Monodispersed sirolimus-loaded PLGA microspheres with a controlled degree of drug-polymer phase separation for drug-coated implantable medical devices and subcutaneous injection

Monodispersed sirolimus (SRL)-loaded poly(lactic-co-glycolic acid) (PLGA) microspheres with a diameter of 1.8, 3.8 and 8.5 μm were produced by high-throughput microfluidic step emulsification - solvent evaporation using single crystal silicon chips consisted of 540-1710 terraced microchannels with a depth of 2, 4, or 5 μm arranged in 10 parallel arrays. Uniformly sized droplets were generated over 25 h across all channels.
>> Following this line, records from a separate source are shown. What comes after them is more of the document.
(* ===== verification/ExampleClients.v ===== *)
(** * The load generator of the echo example

    [example-messagepack/src/client.rs]: it calls the echo service with a number
    as text, every second call unary and every second streaming, keeps at most so
    many calls open as its semaphore has permits, and asserts that the responses
    repeat the number.  The assertions are checked against the service
    ([ExampleService]) through the submitter ([ServiceContent]).  The latencies
    that go to the histogram are kept in a list, and [LoadMetrics] has the lines that
    are printed; [now] is the clock. *)

From S2P Require Import Prelude Spillway Encoding Connection RpcMessage ExampleService RpcServer RpcServerSpec.
From S2P Require Import RpcClient RpcClientSpec ServerConnection ServiceContent Text SpawnServices.
Local Open Scope N_scope.
Local Open Scope run_scope.

(** ** Requests and responses *)

(** What is counted: the responses, and the latencies that go to the histogram. *)
Record Metrics := mkMetrics {
  response_count : usize;
  latencies : list u64;
}.

(** The request of call [i]: the same fields in both arms of [generate_traffic]. *)
Definition load_request (i : u64) (now : u64) (behavior : ResponseBehavior) : Request :=
  mkRequest i (as_u8 Normal) (Some (mkEchoRequest (u64_to_string i) now)) behavior.

Definition counted (m : Metrics) : Metrics := mkMetrics (usize_add (response_count m) 1) (latencies m).

(** The clock minus the time of the request, in [u64]. *)
Definition measured (m : Metrics) (now nanotime : u64) : Metrics :=
  mkMetrics (response_count m) (latencies m ++ [u64_sub now nanotime]).

(** [handle_response]; a failed assertion panics. *)
Definition handle_response (metrics : Metrics) (now : u64) (response : Response) : run Metrics :=
  let metrics := counted metrics in
  let request_id := res_request_id response in
  if request_id =? 0 then Panic
  else
    match res_kind response with
    | Some (Echo echo) =>
        if request_id =? default 0 (parse_u64 (es_message echo))
        then Return (measured metrics now (es_nanotime echo))
        else Panic
    | Some (EchoStreamed _) | None => Return metrics
    end.

(** Indexing a [str] with [n..=n]: it panics out of range, and off a character
    boundary. *)
Definition is_char_boundary (s : bytes) (n : nat) : bool :=
  match s !! n with
  | Some c => negb (continuation c)
  | None => (n =? length s)%nat
  end.

Definition str_at (s : bytes) (n : usize) : run bytes :=
  let start := N.to_nat n in
  if (n =? max_u64) || (length s <=? start)%nat
  then Panic
  else if is_char_boundary s start && is_char_boundary s (S start)
  then Return (take 1 (drop start s))
  else Panic.

(** [handle_stream_response]. *)
Definition handle_stream_response (metrics : Metrics) (now : u64) (response : Response) : run Metrics :=
  let metrics := counted metrics in
  let request_id := res_request_id response in
  if request_id =? 0 then Panic
  else
    match res_kind response with
    | Some (EchoStreamed char_response) =>
        let* place := str_at (u64_to_string request_id) (et_sequence char_response) in
        if bool_decide (place = et_message char_response)
        then Return (measured metrics now (et_nanotime char_response))
        else Panic
    | Some (Echo _) | None => Return metrics
    end.

(** ** The traffic ([generate_traffic]) *)

Section traffic.
Context {Os W K Sm : Type} `{AtomicWaker W K} `{Oneshot Os (result Response RpcError) K} `{SemaphoreLaws Sm}.
Abbreviation Queue := (Shared W (RpcNotification Request)).
Abbreviation Reactor := (RpcCompletionReactor Os W Response).

(** A task that waits for a response, or for the responses of a stream; it holds a
    permit. *)
Inductive TrafficTask :=
| UnaryTask (completion : UnaryCompletion)
| StreamTask (completion : StreamingCompletion).

Record Traffic := mkTraffic {
  tr_i : u64;
  tr_permits : Sm;
  tr_tasks : list TrafficTask;
}.
Implicit Types t : Traffic.

Definition traffic_new (concurrent_count : Sm) : Traffic := mkTraffic 1 concurrent_count [].

(** One turn of the loop: it waits for a permit; [None] is the return after a call
    that failed. *)
Definition traffic_turn (client : RpcClient) (now : u64) t (q : Queue) (r : Reactor)
  : run (option Traffic * Queue * Reactor) :=
  match try_acquire_owned (tr_permits t) with
  | None => Return (Some t, q, r)
  | Some permits =>
      let i := tr_i t in
      if i mod 2 =? 0 then
        let* '(sent, q, r) := send_unary client (load_request i now ExampleService.Unary) q r in
        match sent with
        | Ok completion =>
            Return (Some (mkTraffic (u64_add i 1) permits (tr_tasks t ++ [UnaryTask completion])), q, r)
        | Err _ => Return (None, q, r)
        end
      else
        let* '(sent, q, r) := send_streaming client (load_request i now Stream) q r in
        match sent with
        | Ok completion =>
            Return (Some (mkTraffic (u64_add i 1) permits (tr_tasks t ++ [StreamTask completion])), q, r)
        | Err _ => Return (None, q, r)
        end
  end.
Nearly 15% of the total drug was released by the initial burst release during an accelerated drug release testing performed at 37 °C using a hydrotropic solution containing 5.8 M N,N-diethylnicotinamide. After 24 h, 71% of the drug was still entrapped in the particles. The internal morphology of microspheres was investigated by florescence microscopy using Nile Red as a selective fluorescent stain with higher binding affinity toward sirolimus. By increasing the drug loading from 33 wt% to 50 wt%, the particle morphology evolved from homogeneous microspheres, in which the drug and polymer were perfectly mixed, to patchy particles, with amorphous drug patches embedded within a polymer matrix to anisotropic patchy Janus particles. Janus particles with fully segregated drug and polymer regions were achieved by pre-saturating the aqueous phase with organic solvent which decreased the rate of solvent evaporation and allowed enough time for complete phase separation. This approach to manufacturing drug-loaded monodisperse microparticles can enable the development of more effective implantable drug delivery devices and improved methods for subcutaneous drug administration, which can lead to better therapeutic treatments.